The 2018 trip was a cross section of the entire Rocky Mountains, including the Front Range, Colorado’s western slope, the grand staircase, and the Wasatch Front, exposing riders to numerous tunnels, canyons, and areas both next to and away from any roads, as well as the resource development of the North Park, Piceane, and Uintah Basins. Stephen Hodgetts presented a talk via the railcar intercom on Cretaceous paleoenvironments. Dr. Tim Ruble presented a talk on resource development of the Uintah Basin and the role short line railroads played in the extraction of gilsonite.

The accompanying guidebook drew on many sources of information, USGS Bulletin 707, the 1922 Denver and Rio Grande Western route guide between Denver and Salt Lake City, in particular. Today, the Zephyr traverses much of the same trackage covered in Bulletin 707, with the major exception being the route through the Moffatt Tunnel connecting the Front Range to Winter Park, Colorado, which had not yet been completed.

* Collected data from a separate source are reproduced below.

(* ===== verification/Sh.v ===== *)
(** * The shell's parser (sh.c)

    The command line is a buffer of bytes; pointers into it are offsets, and
    [*ps] is the state of the parser.  The shell's [panic] prints a message
    and exits.  Commands are trees over the representation [T] of their
    strings: a pair of offsets while parsing ([argv], [eargv]), the bytes
    afterwards. *)

From S2P Require Import Prelude Params.

Module Sh.

(** [struct execcmd], [redircmd], [pipecmd], [listcmd], [backcmd]. *)
Inductive cmd (T : Type) : Type :=
| EXEC (argv : list T)
| REDIR (c : cmd T) (file : T) (mode fd : Z)
| PIPE (left right : cmd T)
| LIST (left right : cmd T)
| BACK (c : cmd T).
Arguments EXEC {T} argv.
Arguments REDIR {T} c file mode fd.
Arguments PIPE {T} left right.
Arguments LIST {T} left right.
Arguments BACK {T} c.

Definition MAXARGS : nat := 10.

(** The characters of the grammar. *)
Definition whitespace : list Z := [32; 9; 13; 10; 11].
Definition symbols : list Z := [60; 124; 62; 38; 59; 40; 41].
Definition LT : Z := 60.
Definition BAR : Z := 124.
Definition GT : Z := 62.
Definition AMP : Z := 38.
Definition SEMI : Z := 59.
Definition LPAR : Z := 40.
Definition RPAR : Z := 41.
Definition PLUS : Z := 43.
Definition WORD : Z := 97.

(** [strchr(l, c)] as a truth value. *)
Definition strchr (l : list Z) (c : Z) : bool := existsb (Z.eqb c) l.
Definition word_char (c : Z) : bool := negb (strchr whitespace c) && negb (strchr symbols c).

(** How many bytes at the front of [l] satisfy [p]. *)
Fixpoint run (p : Z -> bool) (l : list Z) : nat :=
  match l with
  | [] => O
  | c :: l => if p c then S (run p l) else O
  end.

(** A string token: its first offset and the one behind its last. *)
Definition tok : Type := nat * nat.

Section parser.
Context (buf : list Z).

(** [*s]; the NUL is behind the buffer. *)
Definition byte_at (s : nat) : Z := default 0 (buf !! s).
Definition skip (p : Z -> bool) (s : nat) : nat := (s + run p (drop s buf))%nat.

(** The token from [s] on: the result of [gettoken], [*q] and [*eq]. *)
Definition token (s : nat) : Z * tok :=
  let q := skip (strchr whitespace) s in
  let c := byte_at q in
  if c =? 0 then (0, (q, q))
  else if (c =? BAR) || (c =? LPAR) || (c =? RPAR) || (c =? SEMI) || (c =? AMP) || (c =? LT) then (c, (q, S q))
  else if c =? GT then
    if byte_at (S q) =? GT then (PLUS, (q, S (S q))) else (GT, (q, S q))
  else (WORD, (q, skip word_char q)).
Definition gettoken : M nat (Z * tok) :=
  s ← get;
  let t := token s in
  modify (fun _ => skip (strchr whitespace) t.2.2) ;;
  mret t.

Definition peek (toks : list Z) : M nat bool :=
  s ← get;
  let s := skip (strchr whitespace) s in
  modify (fun _ => s) ;;
  mret (negb (byte_at s =? 0) && strchr toks (byte_at s)).

Definition redir_mode (t : Z) : Z * Z :=
  if t =? LT then (O_RDONLY, 0) else (Z.lor O_WRONLY O_CREATE, 1).

Fixpoint parseredirs (fuel : nat) (c : cmd tok) : M nat (cmd tok) :=
  match fuel with
  | O => blocked
  | S fuel =>
      b ← peek [LT; GT];
      if (b : bool) then
        '(t, _) ← gettoken;
        '(t', file) ← gettoken;
        if negb (t' =? WORD) then panic "missing file for redirection"
        else parseredirs fuel (REDIR c file (redir_mode t).1 (redir_mode t).2)
      else mret c
  end.

(** [cmd->argv[argc] = q] in the [execcmd] that the redirections in [ret]
    enclose. *)
Fixpoint add_arg {T} (a : T) (ret : cmd T) : cmd T :=
  match ret with
  | EXEC argv => EXEC (argv ++ [a])
  | REDIR c file mode fd => REDIR (add_arg a c) file mode fd
  | c => c
  end.

Fixpoint parseargs (fuel argc : nat) (ret : cmd tok) : M nat (cmd tok) :=
  match fuel with
  | O => blocked
  | S fuel =>
      b ← peek [BAR; RPAR; AMP; SEMI];
      if (b : bool) then mret ret
      else
        '(t, a) ← gettoken;
        if t =? 0 then mret ret
        else if negb (t =? WORD) then panic "syntax"
        else
          let ret := add_arg a ret in
          let argc := S argc in
          if bool_decide (MAXARGS <= argc)%nat then panic "too many args"
          else ret ← parseredirs (S (length buf)) ret; parseargs fuel argc ret
  end.

Fixpoint parsebacks (fuel : nat) (c : cmd tok) : M nat (cmd tok) :=
  match fuel with
  | O => blocked
  | S fuel =>
      b ← peek [AMP];
      if (b : bool) then gettoken ;; parsebacks fuel (BACK c) else mret c
  end.

(** The functions below call each other in a circle; it is cut at [parseline],
    which the others get as an argument. *)
Definition parseblock (parseline : M nat (cmd tok)) : M nat (cmd tok) :=
  b ← peek [LPAR];
  if negb b then panic "parseblock"
  else
    gettoken ;;
    c ← parseline;
    b ← peek [RPAR];
    if negb b then panic "syntax - missing )"
    else gettoken ;; parseredirs (S (length buf)) c.

Definition parseexec (parseline : M nat (cmd tok)) : M nat (cmd tok) :=
  b ← peek [LPAR];
  if (b : bool) then parseblock parseline
  else
    ret ← parseredirs (S (length buf)) (EXEC []);
    parseargs (S (length buf)) 0 ret.

Fixpoint parsepipe (parseline : M nat (cmd tok)) (fuel : nat) : M nat (cmd tok) :=
  match fuel with
  | O => blocked
  | S fuel =>
      c ← parseexec parseline;
      b ← peek [BAR];
      if (b : bool) then gettoken ;; r ← parsepipe parseline fuel; mret (PIPE c r) else mret c
  end.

In 1922, trains had to go south to Pueblo, Cañon City, up the Royal Gorge, and over Tennessee Pass near Leadville.

The 2019 trip traversed more geologically subtle country of central Texas from the southern end of the Fort Worth Basin and then along the eastern edge Edwards Pleateau. It crossed surface exposures of the Eagle Ford Formation, the limestones of the Edwards Aquifer, and exposures of other production oil and gas bearing formations in the Eagle Ford trend to the southeast of the rail line. This route variously followed trackage laid originally in the late nineteenth century that has been in use ever since. Texas railroad routes were never chronicled by the U.S. Geological Survey bulletin series.

A potential May 2020 trip from New Orleans to Houston, the location of the AAPG 2020 ACE, an eight hour ride, has not yet been planned. A Geotrain trip from Denver to Grand Junction, Colorado, also an 8 hour ride, is under consideration as a field trip for the September 2020 Rocky Mountain Section AAPG meeting.

The intersection of geoscience and railroads is a diverse mix of the history of science, energy, transportation technology, and communication. In the western United States in particular, one can still see the landscape passing from train windows just as early geoscience and resource pioneers did starting 150 years ago.